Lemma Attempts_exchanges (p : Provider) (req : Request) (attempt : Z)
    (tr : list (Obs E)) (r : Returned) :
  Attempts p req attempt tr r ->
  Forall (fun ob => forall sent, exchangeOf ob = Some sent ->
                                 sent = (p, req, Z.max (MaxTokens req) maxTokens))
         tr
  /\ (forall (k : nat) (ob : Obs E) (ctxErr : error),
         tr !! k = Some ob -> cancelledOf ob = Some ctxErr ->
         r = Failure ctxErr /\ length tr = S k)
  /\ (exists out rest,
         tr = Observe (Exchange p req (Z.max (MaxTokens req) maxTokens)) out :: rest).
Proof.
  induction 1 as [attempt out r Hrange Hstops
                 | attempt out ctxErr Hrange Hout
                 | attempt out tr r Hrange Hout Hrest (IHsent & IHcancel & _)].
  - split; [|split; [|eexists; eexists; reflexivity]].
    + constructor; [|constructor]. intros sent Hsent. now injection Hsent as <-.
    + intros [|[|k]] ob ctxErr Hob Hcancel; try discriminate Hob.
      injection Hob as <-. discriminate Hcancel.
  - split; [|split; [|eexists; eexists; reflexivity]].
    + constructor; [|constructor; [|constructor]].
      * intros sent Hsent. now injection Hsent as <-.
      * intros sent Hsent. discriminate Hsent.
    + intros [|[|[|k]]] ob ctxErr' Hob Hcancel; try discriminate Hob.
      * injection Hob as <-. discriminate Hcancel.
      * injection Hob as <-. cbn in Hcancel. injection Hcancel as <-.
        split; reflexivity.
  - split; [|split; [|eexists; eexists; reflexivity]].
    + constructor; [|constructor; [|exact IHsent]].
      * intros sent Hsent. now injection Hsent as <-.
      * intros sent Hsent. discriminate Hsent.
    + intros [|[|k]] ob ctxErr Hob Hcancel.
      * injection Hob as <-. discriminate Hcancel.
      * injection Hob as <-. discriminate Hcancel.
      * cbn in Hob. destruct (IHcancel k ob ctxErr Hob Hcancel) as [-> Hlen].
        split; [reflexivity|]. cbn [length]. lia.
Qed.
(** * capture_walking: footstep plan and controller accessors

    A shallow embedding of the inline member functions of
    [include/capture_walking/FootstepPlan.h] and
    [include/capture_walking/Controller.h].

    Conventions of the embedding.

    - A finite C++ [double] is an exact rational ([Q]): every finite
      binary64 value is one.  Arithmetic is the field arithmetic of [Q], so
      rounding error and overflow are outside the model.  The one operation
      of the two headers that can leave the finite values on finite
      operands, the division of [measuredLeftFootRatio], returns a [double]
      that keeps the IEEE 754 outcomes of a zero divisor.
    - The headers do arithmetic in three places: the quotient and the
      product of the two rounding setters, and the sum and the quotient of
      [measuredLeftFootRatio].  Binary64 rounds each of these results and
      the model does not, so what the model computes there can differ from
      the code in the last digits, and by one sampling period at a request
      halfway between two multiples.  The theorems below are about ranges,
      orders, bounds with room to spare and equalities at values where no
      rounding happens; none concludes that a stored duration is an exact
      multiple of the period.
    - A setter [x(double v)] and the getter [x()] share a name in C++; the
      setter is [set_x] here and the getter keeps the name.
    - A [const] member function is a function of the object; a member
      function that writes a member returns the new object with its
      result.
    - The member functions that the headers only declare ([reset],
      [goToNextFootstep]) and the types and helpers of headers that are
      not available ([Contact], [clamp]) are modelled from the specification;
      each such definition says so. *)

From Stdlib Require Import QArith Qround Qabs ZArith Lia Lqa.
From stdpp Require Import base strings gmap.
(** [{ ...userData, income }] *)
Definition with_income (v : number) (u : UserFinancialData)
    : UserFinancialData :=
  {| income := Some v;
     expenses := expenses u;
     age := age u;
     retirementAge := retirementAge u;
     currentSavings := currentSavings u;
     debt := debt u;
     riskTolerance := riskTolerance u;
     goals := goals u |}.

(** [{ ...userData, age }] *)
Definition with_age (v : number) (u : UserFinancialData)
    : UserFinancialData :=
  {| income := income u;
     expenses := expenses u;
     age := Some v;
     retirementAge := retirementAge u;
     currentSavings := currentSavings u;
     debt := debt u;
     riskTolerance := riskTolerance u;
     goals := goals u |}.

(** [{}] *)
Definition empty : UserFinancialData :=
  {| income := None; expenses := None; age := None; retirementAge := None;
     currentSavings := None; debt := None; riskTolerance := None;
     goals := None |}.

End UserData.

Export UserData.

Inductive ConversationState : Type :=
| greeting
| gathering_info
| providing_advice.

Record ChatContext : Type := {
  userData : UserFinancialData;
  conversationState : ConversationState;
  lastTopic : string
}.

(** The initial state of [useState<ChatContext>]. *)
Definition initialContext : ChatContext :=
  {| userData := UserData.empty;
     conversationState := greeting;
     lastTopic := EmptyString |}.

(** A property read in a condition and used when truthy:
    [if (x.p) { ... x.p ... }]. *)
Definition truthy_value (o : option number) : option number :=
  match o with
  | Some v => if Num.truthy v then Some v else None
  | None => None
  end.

◇ ◇ ◇ ◇

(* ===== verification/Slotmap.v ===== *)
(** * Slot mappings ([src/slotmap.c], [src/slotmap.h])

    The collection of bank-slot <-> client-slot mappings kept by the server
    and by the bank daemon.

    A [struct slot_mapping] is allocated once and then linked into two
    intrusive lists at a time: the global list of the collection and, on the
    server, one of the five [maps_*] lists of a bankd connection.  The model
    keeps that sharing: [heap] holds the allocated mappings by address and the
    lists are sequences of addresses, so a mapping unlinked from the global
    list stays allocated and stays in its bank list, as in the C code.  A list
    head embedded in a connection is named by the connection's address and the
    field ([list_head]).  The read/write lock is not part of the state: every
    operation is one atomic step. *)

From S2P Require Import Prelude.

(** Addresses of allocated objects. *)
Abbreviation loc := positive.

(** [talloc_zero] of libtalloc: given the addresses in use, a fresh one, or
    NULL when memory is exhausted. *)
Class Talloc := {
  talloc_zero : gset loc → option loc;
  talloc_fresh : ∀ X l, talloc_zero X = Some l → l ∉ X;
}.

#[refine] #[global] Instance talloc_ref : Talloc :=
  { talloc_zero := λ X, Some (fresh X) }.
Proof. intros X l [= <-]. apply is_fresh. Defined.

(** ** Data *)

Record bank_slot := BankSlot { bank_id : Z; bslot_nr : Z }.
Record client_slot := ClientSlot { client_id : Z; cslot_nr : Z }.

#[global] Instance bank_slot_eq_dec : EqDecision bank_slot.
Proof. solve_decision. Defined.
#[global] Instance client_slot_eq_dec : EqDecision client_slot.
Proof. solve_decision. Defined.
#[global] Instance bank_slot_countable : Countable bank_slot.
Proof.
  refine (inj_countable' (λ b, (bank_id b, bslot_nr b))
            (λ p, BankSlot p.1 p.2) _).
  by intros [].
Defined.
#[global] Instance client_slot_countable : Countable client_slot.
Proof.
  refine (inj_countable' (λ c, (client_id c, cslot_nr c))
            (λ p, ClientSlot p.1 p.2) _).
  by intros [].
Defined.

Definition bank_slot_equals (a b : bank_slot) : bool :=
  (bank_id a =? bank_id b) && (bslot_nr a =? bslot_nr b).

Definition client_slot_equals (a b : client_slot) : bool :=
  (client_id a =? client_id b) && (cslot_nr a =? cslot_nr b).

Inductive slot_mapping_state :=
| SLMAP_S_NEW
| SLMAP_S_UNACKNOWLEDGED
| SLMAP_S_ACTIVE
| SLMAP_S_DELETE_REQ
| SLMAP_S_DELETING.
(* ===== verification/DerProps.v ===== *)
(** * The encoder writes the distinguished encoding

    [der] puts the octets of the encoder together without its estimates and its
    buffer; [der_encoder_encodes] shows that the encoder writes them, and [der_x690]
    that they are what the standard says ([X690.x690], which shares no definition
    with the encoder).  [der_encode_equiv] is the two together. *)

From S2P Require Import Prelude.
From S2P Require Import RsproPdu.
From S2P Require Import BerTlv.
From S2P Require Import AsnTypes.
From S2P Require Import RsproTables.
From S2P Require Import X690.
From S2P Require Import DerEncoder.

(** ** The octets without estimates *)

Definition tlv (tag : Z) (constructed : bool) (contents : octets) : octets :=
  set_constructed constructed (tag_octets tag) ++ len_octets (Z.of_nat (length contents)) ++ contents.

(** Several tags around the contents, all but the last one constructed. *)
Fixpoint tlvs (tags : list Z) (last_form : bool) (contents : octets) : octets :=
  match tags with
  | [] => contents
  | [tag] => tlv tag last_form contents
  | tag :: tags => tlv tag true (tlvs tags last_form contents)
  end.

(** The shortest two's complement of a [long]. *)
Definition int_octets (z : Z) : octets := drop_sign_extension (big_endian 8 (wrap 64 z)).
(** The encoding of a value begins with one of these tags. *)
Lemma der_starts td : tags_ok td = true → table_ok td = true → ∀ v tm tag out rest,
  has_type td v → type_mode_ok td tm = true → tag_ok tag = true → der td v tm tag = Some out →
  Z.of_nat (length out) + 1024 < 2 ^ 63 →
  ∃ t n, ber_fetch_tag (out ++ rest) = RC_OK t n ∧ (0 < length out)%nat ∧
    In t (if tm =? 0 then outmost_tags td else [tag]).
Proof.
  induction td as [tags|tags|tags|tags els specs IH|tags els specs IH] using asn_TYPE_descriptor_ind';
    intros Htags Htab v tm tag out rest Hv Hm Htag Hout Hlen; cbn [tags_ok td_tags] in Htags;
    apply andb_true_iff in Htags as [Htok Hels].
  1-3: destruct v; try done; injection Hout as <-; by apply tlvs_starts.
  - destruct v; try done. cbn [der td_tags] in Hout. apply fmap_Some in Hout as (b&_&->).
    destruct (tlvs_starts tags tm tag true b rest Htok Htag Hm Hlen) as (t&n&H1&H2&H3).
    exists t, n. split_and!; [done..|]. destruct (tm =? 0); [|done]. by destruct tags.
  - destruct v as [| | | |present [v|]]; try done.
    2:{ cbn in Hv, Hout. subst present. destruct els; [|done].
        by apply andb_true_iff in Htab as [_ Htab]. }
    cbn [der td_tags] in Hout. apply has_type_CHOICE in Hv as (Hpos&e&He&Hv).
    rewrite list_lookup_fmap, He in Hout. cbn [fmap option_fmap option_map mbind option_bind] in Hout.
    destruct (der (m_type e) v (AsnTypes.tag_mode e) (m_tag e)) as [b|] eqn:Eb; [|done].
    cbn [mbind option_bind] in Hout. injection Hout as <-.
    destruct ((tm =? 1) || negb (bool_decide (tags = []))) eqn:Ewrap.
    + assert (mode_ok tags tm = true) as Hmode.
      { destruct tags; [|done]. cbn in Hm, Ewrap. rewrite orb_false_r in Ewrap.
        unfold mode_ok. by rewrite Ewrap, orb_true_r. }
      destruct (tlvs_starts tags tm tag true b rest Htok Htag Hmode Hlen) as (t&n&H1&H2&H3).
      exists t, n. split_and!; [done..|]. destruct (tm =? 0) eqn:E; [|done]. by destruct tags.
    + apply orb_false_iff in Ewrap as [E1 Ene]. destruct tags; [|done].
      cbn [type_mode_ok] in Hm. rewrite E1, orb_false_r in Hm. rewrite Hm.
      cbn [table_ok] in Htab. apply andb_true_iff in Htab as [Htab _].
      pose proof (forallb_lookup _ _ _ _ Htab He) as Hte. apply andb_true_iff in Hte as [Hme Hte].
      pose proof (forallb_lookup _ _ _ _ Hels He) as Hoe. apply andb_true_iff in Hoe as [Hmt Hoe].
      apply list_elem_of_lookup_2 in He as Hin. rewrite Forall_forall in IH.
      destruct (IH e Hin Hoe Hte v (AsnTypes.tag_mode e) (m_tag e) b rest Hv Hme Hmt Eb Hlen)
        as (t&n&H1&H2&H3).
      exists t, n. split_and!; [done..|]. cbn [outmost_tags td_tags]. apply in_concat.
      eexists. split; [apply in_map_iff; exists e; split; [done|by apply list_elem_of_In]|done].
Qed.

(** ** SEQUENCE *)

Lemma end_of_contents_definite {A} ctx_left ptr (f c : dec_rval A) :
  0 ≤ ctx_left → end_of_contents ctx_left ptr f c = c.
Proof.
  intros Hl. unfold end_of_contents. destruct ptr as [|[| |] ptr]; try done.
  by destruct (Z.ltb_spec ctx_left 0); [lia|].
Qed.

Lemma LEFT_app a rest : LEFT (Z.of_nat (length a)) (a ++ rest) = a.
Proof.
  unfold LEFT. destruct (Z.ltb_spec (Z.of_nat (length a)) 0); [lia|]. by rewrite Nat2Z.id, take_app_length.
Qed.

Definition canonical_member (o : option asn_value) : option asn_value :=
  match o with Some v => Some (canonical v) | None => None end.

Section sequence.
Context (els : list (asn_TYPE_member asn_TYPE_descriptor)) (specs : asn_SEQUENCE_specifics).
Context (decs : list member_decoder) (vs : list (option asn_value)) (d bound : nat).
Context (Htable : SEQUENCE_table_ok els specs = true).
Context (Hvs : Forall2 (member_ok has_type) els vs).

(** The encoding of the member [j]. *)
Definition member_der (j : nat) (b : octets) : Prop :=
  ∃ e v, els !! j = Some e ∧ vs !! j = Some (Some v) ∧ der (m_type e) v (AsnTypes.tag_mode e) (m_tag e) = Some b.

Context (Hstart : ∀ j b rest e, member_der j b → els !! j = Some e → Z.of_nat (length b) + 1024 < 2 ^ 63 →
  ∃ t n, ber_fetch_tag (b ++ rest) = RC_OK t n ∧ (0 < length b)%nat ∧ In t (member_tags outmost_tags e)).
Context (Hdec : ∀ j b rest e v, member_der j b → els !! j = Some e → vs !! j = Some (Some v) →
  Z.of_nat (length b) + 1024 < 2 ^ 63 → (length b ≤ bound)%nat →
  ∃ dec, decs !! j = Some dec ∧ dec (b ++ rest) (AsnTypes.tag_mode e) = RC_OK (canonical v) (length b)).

◇ ◇ ◇ ◇

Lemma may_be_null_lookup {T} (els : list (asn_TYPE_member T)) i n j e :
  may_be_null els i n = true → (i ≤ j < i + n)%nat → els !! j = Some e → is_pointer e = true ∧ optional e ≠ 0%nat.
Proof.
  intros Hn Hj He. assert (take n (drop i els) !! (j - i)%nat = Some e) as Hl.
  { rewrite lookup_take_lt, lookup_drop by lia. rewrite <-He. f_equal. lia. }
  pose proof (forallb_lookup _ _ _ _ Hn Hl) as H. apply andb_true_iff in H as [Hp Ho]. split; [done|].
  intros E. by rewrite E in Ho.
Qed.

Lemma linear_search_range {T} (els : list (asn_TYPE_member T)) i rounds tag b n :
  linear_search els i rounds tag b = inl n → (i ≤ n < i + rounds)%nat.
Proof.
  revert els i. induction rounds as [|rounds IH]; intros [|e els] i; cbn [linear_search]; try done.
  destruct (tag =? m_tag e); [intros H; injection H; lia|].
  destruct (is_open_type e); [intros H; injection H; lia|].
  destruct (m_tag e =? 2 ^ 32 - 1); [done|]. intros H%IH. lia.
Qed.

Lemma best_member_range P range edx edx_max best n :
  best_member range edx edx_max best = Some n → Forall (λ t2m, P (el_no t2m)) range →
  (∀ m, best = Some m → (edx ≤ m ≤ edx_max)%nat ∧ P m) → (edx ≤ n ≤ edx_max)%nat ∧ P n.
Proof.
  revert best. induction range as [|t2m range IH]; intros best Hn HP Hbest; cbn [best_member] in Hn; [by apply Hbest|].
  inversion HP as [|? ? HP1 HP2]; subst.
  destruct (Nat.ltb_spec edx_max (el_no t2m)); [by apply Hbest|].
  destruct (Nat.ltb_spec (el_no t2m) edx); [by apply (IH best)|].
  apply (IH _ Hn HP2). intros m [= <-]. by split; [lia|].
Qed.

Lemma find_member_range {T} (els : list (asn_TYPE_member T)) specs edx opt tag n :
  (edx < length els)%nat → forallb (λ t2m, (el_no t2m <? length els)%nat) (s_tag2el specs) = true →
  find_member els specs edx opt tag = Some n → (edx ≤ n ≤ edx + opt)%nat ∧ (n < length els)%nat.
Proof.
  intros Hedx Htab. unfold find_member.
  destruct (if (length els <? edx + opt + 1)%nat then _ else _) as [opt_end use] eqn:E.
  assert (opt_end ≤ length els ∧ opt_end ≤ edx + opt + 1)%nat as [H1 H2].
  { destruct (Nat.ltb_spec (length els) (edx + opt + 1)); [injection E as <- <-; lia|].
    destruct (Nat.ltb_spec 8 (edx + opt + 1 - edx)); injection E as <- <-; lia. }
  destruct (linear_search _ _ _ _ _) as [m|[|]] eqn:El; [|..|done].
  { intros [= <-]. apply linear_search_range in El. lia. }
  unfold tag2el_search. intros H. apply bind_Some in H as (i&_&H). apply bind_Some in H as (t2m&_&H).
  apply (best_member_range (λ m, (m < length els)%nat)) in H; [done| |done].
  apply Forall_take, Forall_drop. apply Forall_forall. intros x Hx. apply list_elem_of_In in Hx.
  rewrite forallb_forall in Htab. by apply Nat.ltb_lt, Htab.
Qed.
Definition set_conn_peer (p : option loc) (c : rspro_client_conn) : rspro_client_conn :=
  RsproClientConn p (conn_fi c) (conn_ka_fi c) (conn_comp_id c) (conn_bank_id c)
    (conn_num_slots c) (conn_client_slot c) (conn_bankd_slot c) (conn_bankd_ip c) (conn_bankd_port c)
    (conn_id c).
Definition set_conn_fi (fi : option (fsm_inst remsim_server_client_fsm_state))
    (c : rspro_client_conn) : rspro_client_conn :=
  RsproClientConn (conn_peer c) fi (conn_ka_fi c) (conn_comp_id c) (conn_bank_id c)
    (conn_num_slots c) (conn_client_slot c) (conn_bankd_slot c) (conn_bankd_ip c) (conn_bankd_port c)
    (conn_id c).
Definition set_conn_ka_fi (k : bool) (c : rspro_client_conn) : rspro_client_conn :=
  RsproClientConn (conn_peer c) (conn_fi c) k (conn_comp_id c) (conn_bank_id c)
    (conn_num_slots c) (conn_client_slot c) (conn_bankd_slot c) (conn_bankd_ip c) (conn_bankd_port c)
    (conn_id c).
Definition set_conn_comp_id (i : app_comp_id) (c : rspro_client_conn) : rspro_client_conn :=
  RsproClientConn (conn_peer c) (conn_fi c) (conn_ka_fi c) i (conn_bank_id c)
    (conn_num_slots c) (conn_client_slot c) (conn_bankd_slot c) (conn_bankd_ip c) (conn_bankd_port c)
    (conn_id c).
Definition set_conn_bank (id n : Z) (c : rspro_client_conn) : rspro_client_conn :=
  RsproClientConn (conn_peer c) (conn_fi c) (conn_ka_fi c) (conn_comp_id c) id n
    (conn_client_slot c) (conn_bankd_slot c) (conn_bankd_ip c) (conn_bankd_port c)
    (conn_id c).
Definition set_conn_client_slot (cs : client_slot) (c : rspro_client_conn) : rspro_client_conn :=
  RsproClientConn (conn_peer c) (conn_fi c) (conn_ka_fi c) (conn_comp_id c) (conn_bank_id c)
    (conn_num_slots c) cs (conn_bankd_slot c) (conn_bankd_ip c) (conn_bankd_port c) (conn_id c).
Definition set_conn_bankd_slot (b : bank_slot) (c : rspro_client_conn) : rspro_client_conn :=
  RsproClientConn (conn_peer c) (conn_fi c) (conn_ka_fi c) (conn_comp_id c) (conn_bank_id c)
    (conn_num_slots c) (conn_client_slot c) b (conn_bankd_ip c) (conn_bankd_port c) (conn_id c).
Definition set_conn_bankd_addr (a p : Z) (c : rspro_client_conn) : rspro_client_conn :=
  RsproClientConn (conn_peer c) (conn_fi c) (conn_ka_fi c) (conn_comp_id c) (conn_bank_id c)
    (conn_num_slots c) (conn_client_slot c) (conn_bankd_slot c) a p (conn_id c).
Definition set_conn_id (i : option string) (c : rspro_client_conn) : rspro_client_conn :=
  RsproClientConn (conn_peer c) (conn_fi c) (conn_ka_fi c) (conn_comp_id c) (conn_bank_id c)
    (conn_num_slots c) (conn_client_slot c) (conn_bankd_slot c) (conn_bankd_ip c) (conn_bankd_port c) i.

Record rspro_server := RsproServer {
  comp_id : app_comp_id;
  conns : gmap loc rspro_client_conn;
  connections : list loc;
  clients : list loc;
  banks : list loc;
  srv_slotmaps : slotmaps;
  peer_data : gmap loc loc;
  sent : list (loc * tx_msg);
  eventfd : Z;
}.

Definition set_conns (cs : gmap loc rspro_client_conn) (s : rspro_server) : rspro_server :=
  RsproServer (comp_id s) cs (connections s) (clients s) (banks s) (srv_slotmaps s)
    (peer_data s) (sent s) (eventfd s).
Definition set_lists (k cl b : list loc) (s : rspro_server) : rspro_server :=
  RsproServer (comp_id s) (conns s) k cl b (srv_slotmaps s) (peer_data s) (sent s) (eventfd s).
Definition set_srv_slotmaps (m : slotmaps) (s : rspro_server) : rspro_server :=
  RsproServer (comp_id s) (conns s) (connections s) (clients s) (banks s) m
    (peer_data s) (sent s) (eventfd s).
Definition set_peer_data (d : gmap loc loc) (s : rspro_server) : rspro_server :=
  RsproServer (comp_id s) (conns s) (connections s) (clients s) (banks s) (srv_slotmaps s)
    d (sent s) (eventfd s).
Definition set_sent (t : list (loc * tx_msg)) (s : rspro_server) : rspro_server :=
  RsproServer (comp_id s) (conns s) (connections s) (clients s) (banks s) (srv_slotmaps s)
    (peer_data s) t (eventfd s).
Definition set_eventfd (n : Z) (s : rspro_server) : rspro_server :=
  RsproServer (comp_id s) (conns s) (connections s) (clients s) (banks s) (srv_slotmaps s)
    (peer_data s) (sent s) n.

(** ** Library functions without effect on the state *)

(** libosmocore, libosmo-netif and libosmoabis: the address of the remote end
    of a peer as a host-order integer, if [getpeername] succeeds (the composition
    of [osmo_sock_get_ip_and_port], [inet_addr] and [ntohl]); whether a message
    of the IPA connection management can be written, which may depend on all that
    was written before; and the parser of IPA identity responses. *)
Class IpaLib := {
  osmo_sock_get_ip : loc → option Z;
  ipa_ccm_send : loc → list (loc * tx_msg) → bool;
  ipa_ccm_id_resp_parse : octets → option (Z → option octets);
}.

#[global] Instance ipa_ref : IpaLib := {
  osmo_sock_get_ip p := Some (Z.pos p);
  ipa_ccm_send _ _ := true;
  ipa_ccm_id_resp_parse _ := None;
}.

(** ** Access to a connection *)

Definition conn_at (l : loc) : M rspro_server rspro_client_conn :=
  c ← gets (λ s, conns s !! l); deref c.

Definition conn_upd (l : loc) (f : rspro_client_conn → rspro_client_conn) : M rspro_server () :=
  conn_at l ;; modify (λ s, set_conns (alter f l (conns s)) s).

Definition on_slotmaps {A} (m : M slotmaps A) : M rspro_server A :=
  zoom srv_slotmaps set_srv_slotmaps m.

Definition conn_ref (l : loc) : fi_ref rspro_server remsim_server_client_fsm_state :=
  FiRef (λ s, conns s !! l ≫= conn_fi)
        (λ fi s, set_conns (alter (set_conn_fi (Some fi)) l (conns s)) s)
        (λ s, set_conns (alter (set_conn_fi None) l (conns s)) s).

◇ ◇ ◇ ◇

§ **What the task requires**: Please go through the data above and copy each line that has the word "alter".

§ **Solution to this problem**:
  conn_at l ;; modify (λ s, set_conns (alter f l (conns s)) s).
        (λ fi s, set_conns (alter (set_conn_fi (Some fi)) l (conns s)) s)
        (λ s, set_conns (alter (set_conn_fi None) l (conns s)) s).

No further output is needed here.